Most of us understand the dangers of drink driving, but may not be so clear on the risks and consequences of drug driving.

The Home Office recently stated that roadside drug-testing devices similar to the breathalysers used for drink driving could be introduced in Britain within two years.¹ At the beginning of this year (2014), multiple UK police forces were given these “drugalysers” to test suspected drug drivers for cannabis.²

Similar devices are already used in Australia where police can, in just five minutes, test for MDMA, methamphetamine (found in speed and crystal meth) and THC, the active component in cannabis.³

Check out this interactive guide which shows the effect each illegal drug can have on driving:

the effects of drug driving [External website, not affiliated with Insure The Box Limited]

Did you know?

Drug driving is thought to play a part in up to half of all road deaths.⁴

The penalties:

  • A minimum 12-month driving ban
  • A criminal record
  • A fine of up to £5000 or up to 6 months in prison, or both⁵

Other repercussions

  • A specific record on your driving licence for eleven years that lists a drug driving conviction
  • Car insurance will increase substantially
  • Potential employers will see the conviction if you have to produce your licence
  • If convicted of causing death by dangerous driving, you will receive a prison sentence of up to fourteen years – as well as having to live with the guilt of your actions.
  • Difficulties entering countries such as the USA

A new law that would make drug driving an offence in its own right is expected to come into power in the summer this year (2014).⁶

This will allow police to simply have to show that a driver had taken drugs, not that they were impaired by them. This is the same as the current law for drink driving. ⁷

It’s not just illegal drugs that can impair your driving…
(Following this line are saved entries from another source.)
(* ===== verification/Asm.v ===== *)
(** * The x86-64 assembler

    Models [nub/nub-recompiler-x86/src/asm.rs]: registers and condition codes, the
    instruction buffer, every emitter, labels with their fixups, and finalisation.
    An emitter is a function on [Assembler]; one that looks a label up can panic.
    The code buffer is kept in reverse ([rcode]); a write past the allocation,
    which the source guards by debug assertions only, is recorded in [overrun]. *)

From S2P Require Import Prelude MachineInt.

(** ** Registers and condition codes *)

Inductive Reg :=
  | RAX | RCX | RDX | RBX | RSP | RBP | RSI | RDI
  | R8 | R9 | R10 | R11 | R12 | R13 | R14 | R15.

#[export] Instance Reg_eq : EqDecision Reg.
Proof. solve_decision. Defined.

Definition reg_no (r : Reg) : Z :=
  match r with
  | RAX => 0 | RCX => 1 | RDX => 2 | RBX => 3 | RSP => 4 | RBP => 5 | RSI => 6 | RDI => 7
  | R8 => 8 | R9 => 9 | R10 => 10 | R11 => 11 | R12 => 12 | R13 => 13 | R14 => 14 | R15 => 15
  end.

Definition lo (r : Reg) : Z := Z.land (reg_no r) 7.
Definition hi (r : Reg) : Z := Z.shiftr (reg_no r) 3.
Definition needs_rex (r : Reg) : bool := 8 <=? reg_no r.

Definition reg_eqb (a b : Reg) : bool := bool_decide (a = b).

Inductive Cc :=
  | Cc_O | Cc_NO | Cc_B | Cc_AE | Cc_E | Cc_NE | Cc_BE | Cc_A
  | Cc_S | Cc_NS | Cc_P | Cc_NP | Cc_L | Cc_GE | Cc_LE | Cc_G.

Definition cc_no (c : Cc) : Z :=
  match c with
  | Cc_O => 0 | Cc_NO => 1 | Cc_B => 2 | Cc_AE => 3 | Cc_E => 4 | Cc_NE => 5 | Cc_BE => 6 | Cc_A => 7
  | Cc_S => 8 | Cc_NS => 9 | Cc_P => 10 | Cc_NP => 11 | Cc_L => 12 | Cc_GE => 13 | Cc_LE => 14 | Cc_G => 15
  end.

(** ** The instruction buffer: bytes accumulated in a [u128] *)

Record InstBuf := mkInstBuf { ib_out : Z; ib_length : Z }.

Definition InstBuf_new : InstBuf := mkInstBuf 0 0.

Definition ib_or (ib : InstBuf) (v bits : Z) : InstBuf :=
  mkInstBuf (Z.lor (ib_out ib) (wrap 128 (Z.shiftl v (ib_length ib)))) (ib_length ib + bits).
Definition ib_push (byte : Z) (ib : InstBuf) : InstBuf := ib_or ib byte 8.
Definition ib_push_u32 (v : Z) (ib : InstBuf) : InstBuf := ib_or ib v 32.
Definition ib_push_u64 (v : Z) (ib : InstBuf) : InstBuf := ib_or ib v 64.
Definition ib_push_i32 (v : Z) (ib : InstBuf) : InstBuf := ib_push_u32 (wrap 32 v) ib.
Definition ib_len (ib : InstBuf) : Z := Z.shiftr (ib_length ib) 3.

(** ** The assembler *)

(** The capacities a [Vec] gets: for a fresh request, and when a vector of the
    given capacity must hold a number of elements. *)
Class VecPolicy : Type := { fresh_cap : Z -> Z; grown_cap : Z -> Z -> Z }.

Record Fixup := mkFixup { fx_offset : Z; fx_label : Z }.

Record Assembler := mkAsm {
  rcode : list Z;
  write_pos : Z;
  capacity : Z;
  labels : list Z;
  labels_len : Z;
  fixups : list Fixup;
  jit_va_base : Z;
  overrun : bool }.

Definition LABEL_UNBOUND : Z := 0.

(** The bytes written so far. *)
Definition code_bytes (a : Assembler) : list Z := rev (rcode a).

Definition set_code (a : Assembler) (rc : list Z) (pos : Z) (over : bool) : Assembler :=
  mkAsm rc pos (capacity a) (labels a) (labels_len a) (fixups a) (jit_va_base a) over.
Definition set_labels (a : Assembler) (l : list Z) (n : Z) : Assembler :=
  mkAsm (rcode a) (write_pos a) (capacity a) l n (fixups a) (jit_va_base a) (overrun a).
Definition set_fixups (a : Assembler) (l : list Fixup) : Assembler :=
  mkAsm (rcode a) (write_pos a) (capacity a) (labels a) (labels_len a) l (jit_va_base a) (overrun a).

Section Alloc.
  Context {VP : VecPolicy}.

Definition with_capacity (code_capacity : Z) (label_capacity : nat) : Assembler :=
  mkAsm [] 0 (fresh_cap code_capacity) (replicate label_capacity LABEL_UNBOUND) 0 [] 0 false.

(** [grow]: the vector is given the length [write_pos], and [reserve] does nothing
    when the capacity is already sufficient. *)
Definition grow (additional : Z) (a : Assembler) : Assembler :=
  let cap := if write_pos a + additional <=? capacity a then capacity a else grown_cap (capacity a) (write_pos a + additional) in
  mkAsm (rcode a) (write_pos a) cap (labels a) (labels_len a) (fixups a) (jit_va_base a) (overrun a).

Definition ensure_capacity (n : Z) (a : Assembler) : Assembler :=
  if capacity a <? write_pos a + n then grow n a else a.
End Alloc.

Definition set_jit_va_base (va : Z) (a : Assembler) : Assembler :=
  mkAsm (rcode a) (write_pos a) (capacity a) (labels a) (labels_len a) (fixups a) va (overrun a).

(** *** Labels *)

Definition new_label (a : Assembler) : Assembler * Z :=
  let id := wrap 32 (labels_len a) in
  let n := labels_len a + 1 in
  let l := if Z.of_nat (length (labels a)) <? n then labels a ++ [LABEL_UNBOUND] else labels a in
  (set_labels a l n, id).

Definition bulk_create_labels (count : nat) (a : Assembler) : Assembler :=
  let n := labels_len a + Z.of_nat count in
  let l := if Z.of_nat (length (labels a)) <? n
           then labels a ++ replicate (Z.to_nat n - length (labels a)) LABEL_UNBOUND else labels a in
  set_labels a l n.

Definition get_label (a : Assembler) (label : Z) : Res Z := expect (labels a !! Z.to_nat label).

Definition bind_label (label : Z) (a : Assembler) : Res Assembler :=
  let! _ := get_label a label in
  Ret (set_labels a (<[Z.to_nat label := wrap 32 (write_pos a + 1)]> (labels a)) (labels_len a)).

Definition offset (a : Assembler) : Z := write_pos a.

(** *** Bytes *)

(** [n] bytes appended by a write that reaches [reach] bytes. *)
Definition put_bytes (bs : list Z) (reach : Z) (a : Assembler) : Assembler :=
  set_code a (rev_append bs (rcode a)) (write_pos a + Z.of_nat (length bs))
    (overrun a || (capacity a <? write_pos a + reach)).

Definition emit (b : Z) (a : Assembler) : Assembler := put_bytes [b] 1 a.
Definition emit3 (x y z : Z) (a : Assembler) : Assembler := put_bytes [x; y; z] 3 a.
Definition emit_u32 (v : Z) (a : Assembler) : Assembler := put_bytes (to_le_bytes 4 v) 4 a.
Definition emit_i32 (v : Z) (a : Assembler) : Assembler := put_bytes (to_le_bytes 4 (wrap 32 v)) 4 a.

(** Both halves of the buffer are written; the cursor moves by its length. *)
Definition flush_instbuf (ib : InstBuf) (a : Assembler) : Assembler :=
  put_bytes (take (Z.to_nat (ib_len ib)) (to_le_bytes 16 (ib_out ib))) 16 a.

(** Overwriting four bytes. *)
Definition patch_i32 (off value : Z) (a : Assembler) : Assembler :=
  set_code a (rev (splice (rev (rcode a)) (Z.to_nat off) (to_le_bytes 4 (wrap 32 value)))) (write_pos a) (overrun a).

Definition emit_label_fixup (label : Z) (a : Assembler) : Res Assembler :=
  let! bound := get_label a label in
  if negb (bound =? LABEL_UNBOUND) then
    let target := bound - 1 in
    let rel := target - (write_pos a + 4) in
    Ret (emit_i32 rel a)
  else Ret (emit_u32 0 (set_fixups a (fixups a ++ [mkFixup (write_pos a) label]))).

(** ** Encodings *)

(** [0x48 | (r << 2) | b] and [0x40 | (r << 2) | b]. *)
Definition rex_w (r b : Z) : Z := Z.lor (Z.lor 0x48 (Z.shiftl r 2)) b.
Definition rex_0 (r b : Z) : Z := Z.lor (Z.lor 0x40 (Z.shiftl r 2)) b.
(** [0xC0 | (reg << 3) | rm]. *)
Definition modrm_rr (reg rm : Z) : Z := Z.lor (Z.lor 0xC0 (Z.shiftl reg 3)) rm.

Definition rex_opt_b (rm : Reg) (a : Assembler) : Assembler :=
  if needs_rex rm then emit (Z.lor 0x40 (hi rm)) a else a.

(** [(-128..=127).contains(&v)] *)
Definition fits_i8 (v : Z) : bool := (-128 <=? v) && (v <=? 127).

Definition modrm_disp_ib (reg : Z) (base : Reg) (disp : Z) (ib : InstBuf) : InstBuf :=
  let bl := lo base in
  let needs_sib := bl =? 4 in
  let at_ (m : Z) (ib : InstBuf) :=
    if needs_sib then ib_push 0x24 (ib_push (Z.lor (Z.lor m (Z.shiftl reg 3)) 4) ib)
    else ib_push (Z.lor (Z.lor m (Z.shiftl reg 3)) bl) ib in
  if (disp =? 0) && negb (bl =? 5) then at_ 0 ib
  else if fits_i8 disp then ib_push (wrap 8 disp) (at_ 0x40 ib)
  else ib_push_i32 disp (at_ 0x80 ib).

(** *** MOV *)

Definition mov_rr (dst src : Reg) (a : Assembler) : Assembler :=
  if reg_eqb dst src then a else emit3 (rex_w (hi src) (hi dst)) 0x89 (modrm_rr (lo src) (lo dst)) a.

Definition mov_ri64 (dst : Reg) (imm : Z) (a : Assembler) : Assembler :=
  let ib := InstBuf_new in
  let ib :=
    if imm =? 0 then
      let r := hi dst in
      let ib := if negb (r =? 0) then ib_push (rex_0 r r) ib else ib in
      ib_push (modrm_rr (lo dst) (lo dst)) (ib_push 0x31 ib)
    else if imm <=? 0xFFFFFFFF then
      let ib := if needs_rex dst then ib_push (Z.lor 0x40 (hi dst)) ib else ib in
      ib_push_u32 (wrap 32 imm) (ib_push (0xB8 + lo dst) ib)
    else if (- 2 ^ 31 <=? sext 64 imm) && (sext 64 imm <=? 2 ^ 31 - 1) then
      ib_push_i32 (sext 32 imm) (ib_push (Z.lor 0xC0 (lo dst)) (ib_push 0xC7 (ib_push (Z.lor 0x48 (hi dst)) ib)))
    else ib_push_u64 imm (ib_push (0xB8 + lo dst) (ib_push (Z.lor 0x48 (hi dst)) ib)) in
  flush_instbuf ib a.

Definition mov_ri32 (dst : Reg) (imm : Z) (a : Assembler) : Assembler :=
  let ib := if needs_rex dst then ib_push (Z.lor 0x40 (hi dst)) InstBuf_new else InstBuf_new in
  flush_instbuf (ib_push_u32 imm (ib_push (0xB8 + lo dst) ib)) a.

Definition mov_load64 (dst base : Reg) (disp : Z) (a : Assembler) : Assembler :=
  flush_instbuf (modrm_disp_ib (lo dst) base disp (ib_push 0x8B (ib_push (rex_w (hi dst) (hi base)) InstBuf_new))) a.

Definition movsxd_load_sib4 (dst base index : Reg) (a : Assembler) : Assembler :=
  let ib := ib_push (Z.lor (rex_w (hi dst) (hi base)) (Z.shiftl (hi index) 1)) InstBuf_new in
  let ib := ib_push (Z.lor (Z.shiftl (lo dst) 3) 4) (ib_push 0x63 ib) in
  flush_instbuf (ib_push (Z.lor (Z.lor 0x80 (Z.shiftl (lo index) 3)) (lo base)) ib) a.

(** A REX prefix when either extension bit is set. *)
Definition opt_rex (r b : Z) (ib : InstBuf) : InstBuf :=
  if negb (r =? 0) || negb (b =? 0) then ib_push (rex_0 r b) ib else ib.

Definition mov_store32 (base : Reg) (disp : Z) (src : Reg) (a : Assembler) : Assembler :=
  flush_instbuf (modrm_disp_ib (lo src) base disp (ib_push 0x89 (opt_rex (hi src) (hi base) InstBuf_new))) a.

Definition mov_store64 (base : Reg) (disp : Z) (src : Reg) (a : Assembler) : Assembler :=
  flush_instbuf (modrm_disp_ib (lo src) base disp (ib_push 0x89 (ib_push (rex_w (hi src) (hi base)) InstBuf_new))) a.

(** *** Arithmetic on registers and immediates *)

Definition alu_rr64 (op : Z) (dst src : Reg) (a : Assembler) : Assembler :=
  flush_instbuf (ib_push (modrm_rr (lo src) (lo dst)) (ib_push op (ib_push (rex_w (hi src) (hi dst)) InstBuf_new))) a.

Definition alu_rr32 (op : Z) (dst src : Reg) (a : Assembler) : Assembler :=
  let r := hi src in
  let b := hi dst in
  if negb (r =? 0) || negb (b =? 0) then
    flush_instbuf (ib_push (modrm_rr (lo src) (lo dst)) (ib_push op (ib_push (rex_0 r b) InstBuf_new))) a
  else flush_instbuf (ib_push (modrm_rr (lo src) (lo dst)) (ib_push op InstBuf_new)) a.

Definition add_rr : Reg -> Reg -> Assembler -> Assembler := alu_rr64 0x01.
Definition sub_rr : Reg -> Reg -> Assembler -> Assembler := alu_rr64 0x29.
Definition and_rr : Reg -> Reg -> Assembler -> Assembler := alu_rr64 0x21.
Definition or_rr : Reg -> Reg -> Assembler -> Assembler := alu_rr64 0x09.
Definition xor_rr : Reg -> Reg -> Assembler -> Assembler := alu_rr64 0x31.
Definition cmp_rr : Reg -> Reg -> Assembler -> Assembler := alu_rr64 0x39.
Definition test_rr : Reg -> Reg -> Assembler -> Assembler := alu_rr64 0x85.
Definition test_rr32 : Reg -> Reg -> Assembler -> Assembler := alu_rr32 0x85.
Definition add_rr32 : Reg -> Reg -> Assembler -> Assembler := alu_rr32 0x01.
Definition sub_rr32 : Reg -> Reg -> Assembler -> Assembler := alu_rr32 0x29.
Some prescription drugs can cause side-effects such as drowsiness, weakened judgement and a lack of confidence – all of which could decrease your ability to drive safely. These effects can be more intense if the medicine is not taken properly. ⁸

The government’s planned update to drug-driving laws is expected to include an explanation of exactly which prescription drugs can affect you in this way, and how much you are legally allowed to take. ⁹

It should also state that people who take prescription drugs will have a legal defence (and will therefore not be likely to be prosecuted) as long as they have not:

  • Taken more than the recommended dose of their medicine and;
  • Ignored the advice about their medicine given in the manufacturer’s information leaflet. ¹⁰

So remember: drug driving is not worth the risk. If you are taking prescription drugs that may affect your driving always read the instructions carefully and discuss any concerns you have with your GP.